Book series for ancient Christian texts

The Corpus Christianorum (CC) is a major publishing undertaking of the Belgian publisher Brepols Publishers devoted to patristic and medieval Latin texts.

The principal series are the Series Graeca (CCSG), Series Latina (CCSL), and the Continuatio Mediævalis (CCCM). There is also a smaller section, the Series Apocryphorum (CCSA), devoted to Apocryphal works, and a collection of autographs, the Autographa Medii Ævi (CCAMA). The series Conciliorum Oecumenicorum Generaliumque Decreta (COGD) contains confessional documents from Churches and Ecumenical organisations in the World with start in Nicæa 325 until today. The principal series are seen as successors to Migne's Patrologiae.

In 1947 Dom Eligius Dekkers, O.S.B. of the Sint-Pietersabdij in Steenbrugge, drew up a plan for editing afresh early Christian texts. His intention was to produce in a short timespan a "Corpus Christianorum", comprising new editions of the writings of Christian authors from Tertullian through to the Venerable Bede. Although some critics thought the project to be impracticable, Dom Eligius found support from the outset in Brepols Publishers from Turnhout.

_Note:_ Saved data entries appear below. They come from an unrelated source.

(** The last slot of the allocation is never taken, so a gap lies ahead of
    every slot. *)
Lemma last_slot_empty (c : MVMIndexHashTableControl) :
  table_inv c ->
  metadata c !! Z.to_nat (allocated_items c - 1) = Some 0.
Proof.
  intros Hinv. pose proof (inv_distance _ Hinv) as HL.
  pose proof (inv_metadata_length _ Hinv) as HmdL.
  pose proof (inv_log2 _ Hinv) as Hk.
  assert (HS : 8 <= MVM_index_hash_official_size c).
  { rewrite official_size_pow2 by lia. apply pow2_bounds. lia. }
  assert (HA : allocated_items c = MVM_index_hash_official_size c + max_probe_distance c).
  { unfold allocated_items. now rewrite (inv_limit _ Hinv). }
  destruct (lookup_lt_is_Some_2 (metadata c) (Z.to_nat (allocated_items c - 1)))
    as [m Hm]; [lia|].
  destruct (inv_slots _ Hinv _ _ Hm) as [B1 B2]; [lia|].
  destruct (Z.eq_dec m 0) as [->|Hne]; [exact Hm|].
  specialize (B2 Hne). lia.
Qed.

Lemma run_decomposition (c : MVMIndexHashTableControl) (slot : nat) :
  table_inv c -> Z.of_nat slot + 1 < allocated_items c ->
  exists M1 seg M2 E1 Eseg x E2,
    metadata c = M1 ++ seg ++ 0 :: M2 /\ entries c = E1 ++ Eseg ++ x :: E2 /\
    length M1 = slot /\ length E1 = slot /\ length seg = length Eseg /\
    Forall (fun y => y <> 0) seg.
Proof.
  intros Hinv Hslot.
  pose proof (inv_metadata_length _ Hinv) as HmdL.
  pose proof (inv_entries_length _ Hinv) as HentsL.
  pose proof (last_slot_empty c Hinv) as Hlast.
  assert (Hz : drop slot (metadata c) !! (Z.to_nat (allocated_items c - 1) - slot)%nat
               = Some 0).
  { rewrite lookup_drop. rewrite <- Hlast. f_equal. lia. }
  destruct (split_first_zero _ _ Hz) as (seg & M2 & Hsplit & Hnz & Hlen).
  exists (take slot (metadata c)), seg, M2.
  exists (take slot (entries c)), (take (length seg) (drop slot (entries c))).
  destruct (drop (length seg) (drop slot (entries c))) as [|x E2] eqn:Hd.
  { apply (f_equal length) in Hd. rewrite !length_drop in Hd. simpl in Hd. lia. }
  exists x, E2. split; [|split; [|split; [|split; [|split]]]].
  - now rewrite <- Hsplit, take_drop.
  - now rewrite <- Hd, !take_drop.
  - rewrite length_take. lia.
  - rewrite length_take. lia.
  - rewrite length_take, length_drop. lia.
  - exact Hnz.
Qed.

(** The probe loop, on a table whose overflow guard is not set: it ends with
    the duplicate oops or with the index placed, the invariant kept. *)
Lemma insert_probe_spec (c : MVMIndexHashTableControl) (idx : Z) :
  table_inv c -> max_items c <> 0 ->
  forall (fuel slot : nat) (pd : Z),
    1 <= pd <= max_probe_distance c ->
    Z.of_nat slot + 1 - pd < MVM_index_hash_official_size c ->
    max_probe_distance c - pd < Z.of_nat fuel ->
    insert_probe fuel c idx slot pd = Throw DuplicateKey \/
    exists c', insert_probe fuel c idx slot pd = Ok c' /\ table_inv c' /\
               contents c' ≡ₚ idx :: contents c /\
               official_size_log2 c' = official_size_log2 c /\
               key_right_shift c' = key_right_shift c /\
               max_probe_distance c' = max_probe_distance c /\
               cur_items c' = u32 (cur_items c + 1).
Proof.
  intros Hinv Hmi.
  pose proof (inv_distance _ Hinv) as HL.
  pose proof (inv_metadata_length _ Hinv) as HmdL.
  pose proof (inv_entries_length _ Hinv) as HentsL.
  assert (HA : allocated_items c = MVM_index_hash_official_size c + max_probe_distance c).
  { unfold allocated_items. now rewrite (inv_limit _ Hinv). }
  induction fuel as [|fuel IH]; intros slot pd Hpd Hhome Hfuel; [lia|].
  assert (Hslot : Z.of_nat slot + 1 < allocated_items c) by lia.
  destruct (lookup_lt_is_Some_2 (metadata c) slot) as [m Hm]; [lia|].
  destruct (Z_lt_ge_dec m pd) as [Hlt|Hge].
  - right.
    destruct (run_decomposition c slot Hinv Hslot)
      as (M1 & seg & M2 & E1 & Eseg & x & E2 & Hmd & Hents & L1 & L2 & L3 & Hnz).
    subst slot.
    rewrite (insert_probe_place fuel c idx pd M1 seg M2 E1 Eseg E2 x m); auto; try lia.
    destruct (placed_inv c idx pd M1 seg M2 E1 Eseg E2 x) as [Hinv' Hperm]; auto; try lia.
    eexists. split; [reflexivity|]. split; [exact Hinv'|]. split; [exact Hperm|].
    repeat split; reflexivity.
  - pose proof (inv_guard _ Hinv Hmi _ _ Hm ltac:(lia)) as Hguard.
    destruct (lookup_lt_is_Some_2 (entries c) slot) as [e He]; [lia|].
    cbn [insert_probe]. rewrite Hm. cbn [of_option obind].
    destruct (Z.ltb_spec m pd) as [?|_]; [lia|].
    destruct (inv_max_items _ Hinv) as [?|Hmax]; [contradiction|].
    assert (Hasserts :
      negb (pd + 1 <=? max_probe_distance c + 1) = false /\
      negb (Z.of_nat (S slot) <? MVM_index_hash_official_size c + max_items c) = false /\
      negb (Z.of_nat (S slot) <? MVM_index_hash_official_size c + 256) = false).
    { repeat split; apply negb_false_iff;
        [apply Z.leb_le|apply Z.ltb_lt|apply Z.ltb_lt]; lia. }
    destruct Hasserts as (A1 & A2 & A3).
    destruct (Z.eqb_spec m pd) as [Heq|Hne].
    + rewrite He. cbn [of_option obind].
      destruct (e =? idx); cbn [obind]; [now left|].
      rewrite A1, A2, A3. apply IH; lia.
    + cbn [obind]. rewrite A1, A2, A3. apply IH; lia.
Qed.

Collaboration started in 1951 with the publication of a highly valued and essential tool, the Clavis Patrum Latinorum, which paved the way for the future success of the series, and later the Clavis Patrum Graecorum. New editions followed from 1953 on and ever since Corpus Christianorum has continued to flourish. New series within Corpus Christianorum have been established and new volumes were ever more regularly published. Although in the early years the modus laborandi relied on updating existing editions, this was soon replaced by the preparation of entirely new critical editions. This demanding ambition required increasing supervision and, together with the establishment of new Corpus-related initiatives, it has been necessary to establish new academic partnerships, comprising leading scholars and academic centres, to supervise every single Corpus series.